> _What you need to do_
Filter the data for lines with the word "both" and copy those lines.

The data Start Marker

(** The order of the side searched does not matter at all. *)
Lemma not_found_in_perm_r (xs ys ys' : list A) :
  Permutation ys ys' -> not_found_in same xs ys = not_found_in same xs ys'.
Proof.
  intros Hp. unfold not_found_in. apply List.filter_ext. intros x.
  rewrite (existsb_permutation _ _ _ Hp). reflexivity.
Qed.

(** The order of the side walked is the order of the result. *)
Lemma not_found_in_perm_l (xs xs' ys : list A) :
  Permutation xs xs' ->
  Permutation (not_found_in same xs ys) (not_found_in same xs' ys).
Proof.
  unfold not_found_in.
  induction 1 as [|x l l' _ IH|x y l|l l' l'' _ IH1 _ IH2]; simpl.
  - reflexivity.
  - destruct (negb _); [apply perm_skip|]; exact IH.
  - destruct (negb (existsb (same x) ys)), (negb (existsb (same y) ys));
      try reflexivity.
    apply perm_swap.
  - etransitivity; eassumption.
Qed.
End DiffPermutation.

Lemma MX_same_eq (x y : MX.MXRecord) : MX.same x y = true <-> x = y.
Proof.
  unfold MX.same. destruct x as [p s], y as [p' s']; simpl.
  rewrite andb_true_iff, Z.eqb_eq, String.eqb_eq.
  split; [intros [-> ->]; reflexivity | intros [= -> ->]; split; reflexivity].
Qed.

Lemma NS_same_eq (x y : NS.NSRecord) : NS.same x y = true <-> x = y.
Proof.
  unfold NS.same. destruct x as [p s], y as [p' s']; simpl.
  rewrite andb_true_iff, Z.eqb_eq, String.eqb_eq.
  split; [intros [-> ->]; reflexivity | intros [= -> ->]; split; reflexivity].
Qed.

Lemma sort_Strings_occurrences (x : string) (l : list string) :
  occurrences x (sort_Strings l) = occurrences x l.
Proof.
  unfold occurrences. apply Permutation_count_occ. apply sort_Slice_perm.
Qed.

(** ** C1: the update diff compares by presence, not by count *)

(** C1, as stated, fails: for old = [A, A, B] and new = [A, B, B] the
    specification expects toRemove = [A] and toAdd = [B].  The generic strategy (here for
    A records, A = 1.1.1.1, B = 2.2.2.2) and the NS strategy both compute
    two empty lists, although A occurs once more in old than in new. *)
Lemma C1_counterexample :
  Generic.recordsToRemove Generic.NewARecordStrategy
    ["1.1.1.1"; "1.1.1.1"; "2.2.2.2"] ["1.1.1.1"; "2.2.2.2"; "2.2.2.2"] = []
  /\ Generic.recordsToAdd Generic.NewARecordStrategy
       ["1.1.1.1"; "1.1.1.1"; "2.2.2.2"] ["1.1.1.1"; "2.2.2.2"; "2.2.2.2"] = []
  /\ (occurrences "1.1.1.1" ["1.1.1.1"; "2.2.2.2"; "2.2.2.2"]
      < occurrences "1.1.1.1" ["1.1.1.1"; "1.1.1.1"; "2.2.2.2"])%nat
  /\ NS.findRecordsToRemove
       [NS.mkNSRecord 10 "a"; NS.mkNSRecord 10 "a"; NS.mkNSRecord 10 "b"]
       [NS.mkNSRecord 10 "a"; NS.mkNSRecord 10 "b"; NS.mkNSRecord 10 "b"] = []
  /\ NS.findRecordsToAdd
       [NS.mkNSRecord 10 "a"; NS.mkNSRecord 10 "a"; NS.mkNSRecord 10 "b"]
       [NS.mkNSRecord 10 "a"; NS.mkNSRecord 10 "b"; NS.mkNSRecord 10 "b"] = [].
Proof. repeat split; vm_compute; try reflexivity; lia. Qed.

(** C1 (amended): for every pair of declared record lists, toRemove holds
    each old record whose key does not occur in new at all, as often as it
    occurs in old, and nothing else; toAdd is the same with the sides
    exchanged.  A key that occurs on both sides is neither removed nor
    added, whatever its two counts.  This holds for the generic strategy
    (on the preprocessed values) and for the NS and MX strategies; for
    old = [A, A, B] and new = [A, B, B] both lists are empty. *)
Theorem C1_diff_by_presence :
  (forall (s : Generic.GenericRecordStrategy) (old new : list string) (x : string),
     occurrences x (Generic.recordsToRemove s old new)
     = (if (occurrences x (map (Generic.preprocessor s) new) =? 0)%nat
        then occurrences x (map (Generic.preprocessor s) old) else 0%nat)
     /\ occurrences x (Generic.recordsToAdd s old new)
        = (if (occurrences x (map (Generic.preprocessor s) old) =? 0)%nat
           then occurrences x (map (Generic.preprocessor s) new) else 0%nat))
  /\ (forall (old new : list NS.NSRecord) (x : NS.NSRecord),
        occurrences x (NS.findRecordsToRemove old new)
        = (if (occurrences x new =? 0)%nat then occurrences x old else 0%nat)
        /\ occurrences x (NS.findRecordsToAdd old new)
           = (if (occurrences x old =? 0)%nat then occurrences x new else 0%nat))
  /\ (forall (old new : list MX.MXRecord) (x : MX.MXRecord),
        occurrences x (MX.findRecordsToRemove old new)
        = (if (occurrences x new =? 0)%nat then occurrences x old else 0%nat)
        /\ occurrences x (MX.findRecordsToAdd old new)
           = (if (occurrences x old =? 0)%nat then occurrences x new else 0%nat))
  /\ Generic.recordsToRemove Generic.NewARecordStrategy
       ["1.1.1.1"; "1.1.1.1"; "2.2.2.2"] ["1.1.1.1"; "2.2.2.2"; "2.2.2.2"] = []
  /\ Generic.recordsToAdd Generic.NewARecordStrategy
       ["1.1.1.1"; "1.1.1.1"; "2.2.2.2"] ["1.1.1.1"; "2.2.2.2"; "2.2.2.2"] = [].
Proof.
  split; [|split; [|split; [|split]]].
  - intros s old new x.
    unfold Generic.recordsToRemove, Generic.recordsToAdd.
    rewrite !(not_found_in_occurrences String.eqb String.eqb_eq).
    rewrite !sort_Strings_occurrences. split; reflexivity.
  - intros old new x. unfold NS.findRecordsToRemove, NS.findRecordsToAdd.
    rewrite !(not_found_in_occurrences NS.same NS_same_eq).
    split; reflexivity.
  - intros old new x. unfold MX.findRecordsToRemove, MX.findRecordsToAdd.
    rewrite !(not_found_in_occurrences MX.same MX_same_eq).
    split; reflexivity.
  - vm_compute. reflexivity.
  - vm_compute. reflexivity.
Qed.

(** ** The SRV key determines the record *)

Lemma Contains_pretty_N_go (x : N) (s : string) :
  Contains (pretty_N_go x s) "_" = Contains s "_".
Proof.
  revert s. induction (N.lt_wf_0 x) as [x _ IH]. intros s.
  destruct (decide (0 < x)%N) as [Hpos|Hz].
  - rewrite pretty_N_go_step by exact Hpos.
    rewrite IH by (apply N.div_lt; lia).
    cbn [Contains].
    replace (Ascii.eqb (pretty_N_char (x `mod` 10)) "_") with false;
      [reflexivity|].
    unfold pretty_N_char. repeat case_match; reflexivity.
  - replace x with 0%N by lia. reflexivity.
Qed.

Lemma Contains_Itoa (z : Z) : Contains (Itoa z) "_" = false.
Proof.
  assert (HN : forall n : N, Contains (pretty n) "_" = false).
  { intros n. unfold pretty, pretty_N. case_decide; [reflexivity|].
    apply Contains_pretty_N_go. }
  unfold Itoa, pretty, pretty_Z. destruct z as [|p|p].
  - reflexivity.
  - apply (HN (Npos p)).
  - cbn [String.app Contains]. apply (HN (Npos p)).
Qed.

Lemma app_sep_inj (c : ascii) (a b x y : string) :
  Contains a c = false -> Contains b c = false ->
  a +:+ String c x = b +:+ String c y -> a = b /\ x = y.
Proof.
  revert b. induction a as [|a0 a IH]; intros [|b0 b]; simpl.
  - intros _ _ [= ->]. split; reflexivity.
  - intros _ Hb [= <- _]. rewrite Ascii.eqb_refl in Hb. discriminate.
  - intros Ha _ [= -> _]. rewrite Ascii.eqb_refl in Ha. discriminate.
  - intros Ha Hb [= -> Hrest].
    apply orb_false_iff in Ha as [_ Ha]. apply orb_false_iff in Hb as [_ Hb].
    destruct (IH b Ha Hb Hrest) as [-> ->]. split; reflexivity.
Qed.

Lemma SRVRecord_String_inj (a b : SRV.SRVRecord) :
  SRV.SRVRecord_String a = SRV.SRVRecord_String b -> a = b.
Proof.
  destruct a as [p w q t], b as [p' w' q' t'].
  unfold SRV.SRVRecord_String. cbn [SRV.Priority SRV.Weight SRV.Port SRV.Target].
  intros H.
  apply app_sep_inj in H as [Hp H]; try apply Contains_Itoa.
  apply app_sep_inj in H as [Hw H]; try apply Contains_Itoa.
  apply app_sep_inj in H as [Hq H]; try apply Contains_Itoa.
  apply (inj pretty) in Hp, Hw, Hq. congruence.
Qed.

Lemma SRV_same_eq (x y : SRV.SRVRecord) : SRV.same x y = true <-> x = y.
Proof.
  unfold SRV.same. rewrite String.eqb_eq. split.
  - apply SRVRecord_String_inj.
  - intros ->. reflexivity.
Qed.

Lemma SRV_sort_records_permutation (l l' : list SRV.SRVRecord) :
  Permutation l l' -> SRV.sort_records l = SRV.sort_records l'.
Proof.
  apply sort_Slice_permutation.
  - intros x y. apply ltb_asym.
  - intros x y z. apply ltb_trans.
  - intros x y Hxy Hyx. apply SRVRecord_String_inj.
    apply ltb_total; assumption.
Qed.

(** ** C8: what a reordering of the declared records changes *)

(** C8, as stated, fails: the MX strategy does not sort before diffing, so
    the two orders of the servers b and a of one priority tier give the two
    removals in two different orders. *)
Lemma C8_counterexample :
  Permutation
    (MX.parseRecordsFromState [{| priority := 10; servers := ["b"; "a"] |}])
    (MX.parseRecordsFromState [{| priority := 10; servers := ["a"; "b"] |}])
  /\ MX.findRecordsToRemove
       (MX.parseRecordsFromState [{| priority := 10; servers := ["b"; "a"] |}]) []
     = [MX.mkMXRecord 10 "b"; MX.mkMXRecord 10 "a"]
  /\ MX.findRecordsToRemove
       (MX.parseRecordsFromState [{| priority := 10; servers := ["a"; "b"] |}]) []
     = [MX.mkMXRecord 10 "a"; MX.mkMXRecord 10 "b"]
  /\ MX.findRecordsToRemove
       (MX.parseRecordsFromState [{| priority := 10; servers := ["b"; "a"] |}]) []
     <> MX.findRecordsToRemove
          (MX.parseRecordsFromState [{| priority := 10; servers := ["a"; "b"] |}]) [].
Proof.
  split; [apply perm_swap|].
  split; [reflexivity|]. split; [reflexivity|].
  vm_compute. discriminate.
Qed.

(** C8 (amended): the generic strategy (A, AAAA, TXT) and the SRV strategy
    sort both sides by key before diffing, so every permutation of either
    side gives the same toRemove and toAdd, order included.  The MX and NS
    strategies do not sort: permuting the side that is searched changes
    nothing, and permuting the side that is walked permutes the output in
    the same way (same records, same multiplicities, input order). *)
Theorem C8_order_independence :
  (forall (s : Generic.GenericRecordStrategy) (old old' new new' : list string),
     Permutation old old' -> Permutation new new' ->
     Generic.recordsToRemove s old' new' = Generic.recordsToRemove s old new
     /\ Generic.recordsToAdd s old' new' = Generic.recordsToAdd s old new)
  /\ (forall old old' new new' : list SRV.SRVRecord,
        Permutation old old' -> Permutation new new' ->
        SRV.recordsToRemove old' new' = SRV.recordsToRemove old new
        /\ SRV.recordsToAdd old' new' = SRV.recordsToAdd old new)
  /\ (forall old old' new new' : list MX.MXRecord,
        Permutation old old' -> Permutation new new' ->
        Permutation (MX.findRecordsToRemove old' new') (MX.findRecordsToRemove old new)
        /\ Permutation (MX.findRecordsToAdd old' new') (MX.findRecordsToAdd old new)
        /\ MX.findRecordsToRemove old new' = MX.findRecordsToRemove old new
        /\ MX.findRecordsToAdd old' new = MX.findRecordsToAdd old new)
  /\ (forall old old' new new' : list NS.NSRecord,
        Permutation old old' -> Permutation new new' ->
        Permutation (NS.findRecordsToRemove old' new') (NS.findRecordsToRemove old new)
        /\ Permutation (NS.findRecordsToAdd old' new') (NS.findRecordsToAdd old new)
        /\ NS.findRecordsToRemove old new' = NS.findRecordsToRemove old new
        /\ NS.findRecordsToAdd old' new = NS.findRecordsToAdd old new).
Proof.
  split; [|split; [|split]].
  - intros s old old' new new' Ho Hn.
    unfold Generic.recordsToRemove, Generic.recordsToAdd.
    rewrite (sort_Strings_permutation _ _ (Permutation_map (Generic.preprocessor s) Ho)).
    rewrite (sort_Strings_permutation _ _ (Permutation_map (Generic.preprocessor s) Hn)).
    split; reflexivity.
  - intros old old' new new' Ho Hn.
    unfold SRV.recordsToRemove, SRV.recordsToAdd.
    rewrite (SRV_sort_records_permutation _ _ Ho).
    rewrite (SRV_sort_records_permutation _ _ Hn).
    split; reflexivity.
  - intros old old' new new' Ho Hn.
    unfold MX.findRecordsToRemove, MX.findRecordsToAdd.
    repeat split.
    + rewrite <- (not_found_in_perm_r MX.same old' new new' Hn).
      symmetry. apply not_found_in_perm_l. exact Ho.
    + rewrite <- (not_found_in_perm_r MX.same new' old old' Ho).
      symmetry. apply not_found_in_perm_l. exact Hn.
    + symmetry. apply not_found_in_perm_r. exact Hn.
    + symmetry. apply not_found_in_perm_r. exact Ho.
  - intros old old' new new' Ho Hn.
    unfold NS.findRecordsToRemove, NS.findRecordsToAdd.
    repeat split.
    + rewrite <- (not_found_in_perm_r NS.same old' new new' Hn).
      symmetry. apply not_found_in_perm_l. exact Ho.
    + rewrite <- (not_found_in_perm_r NS.same new' old old' Ho).
      symmetry. apply not_found_in_perm_l. exact Hn.
    + symmetry. apply not_found_in_perm_r. exact Hn.
    + symmetry. apply not_found_in_perm_r. exact Ho.
Qed.

(** C8, at a concrete input: three A records declared in two orders, and
    two SRV targets declared in two orders. *)
Lemma C8_order_independence_witness :
  Generic.recordsToRemove Generic.NewARecordStrategy
    ["2.2.2.2"; "1.1.1.1"; "3.3.3.3"] ["4.4.4.4"; "1.1.1.1"]
  = Generic.recordsToRemove Generic.NewARecordStrategy
      ["1.1.1.1"; "2.2.2.2"; "3.3.3.3"] ["1.1.1.1"; "4.4.4.4"]
  /\ SRV.recordsToAdd
       [SRV.mkSRVRecord 10 5 5269 "b"; SRV.mkSRVRecord 10 5 5269 "a"] []
     = SRV.recordsToAdd
         [SRV.mkSRVRecord 10 5 5269 "a"; SRV.mkSRVRecord 10 5 5269 "b"] [].
Proof.
  split.
  - apply (proj1 C8_order_independence Generic.NewARecordStrategy
             ["1.1.1.1"; "2.2.2.2"; "3.3.3.3"] ["2.2.2.2"; "1.1.1.1"; "3.3.3.3"]
             ["1.1.1.1"; "4.4.4.4"] ["4.4.4.4"; "1.1.1.1"]).
    + apply perm_swap.
    + apply perm_swap.
  - apply (proj1 (proj2 C8_order_independence)
             [SRV.mkSRVRecord 10 5 5269 "a"; SRV.mkSRVRecord 10 5 5269 "b"]
             [SRV.mkSRVRecord 10 5 5269 "b"; SRV.mkSRVRecord 10 5 5269 "a"]
             [] []).
    + apply perm_swap.
    + apply perm_nil.
Defined.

The data End Marker

> _Reply_
    A records, A = 1.1.1.1, B = 2.2.2.2) and the NS strategy both compute
    exchanged.  A key that occurs on both sides is neither removed nor
    old = [A, A, B] and new = [A, B, B] both lists are empty. *)
    sort both sides by key before diffing, so every permutation of either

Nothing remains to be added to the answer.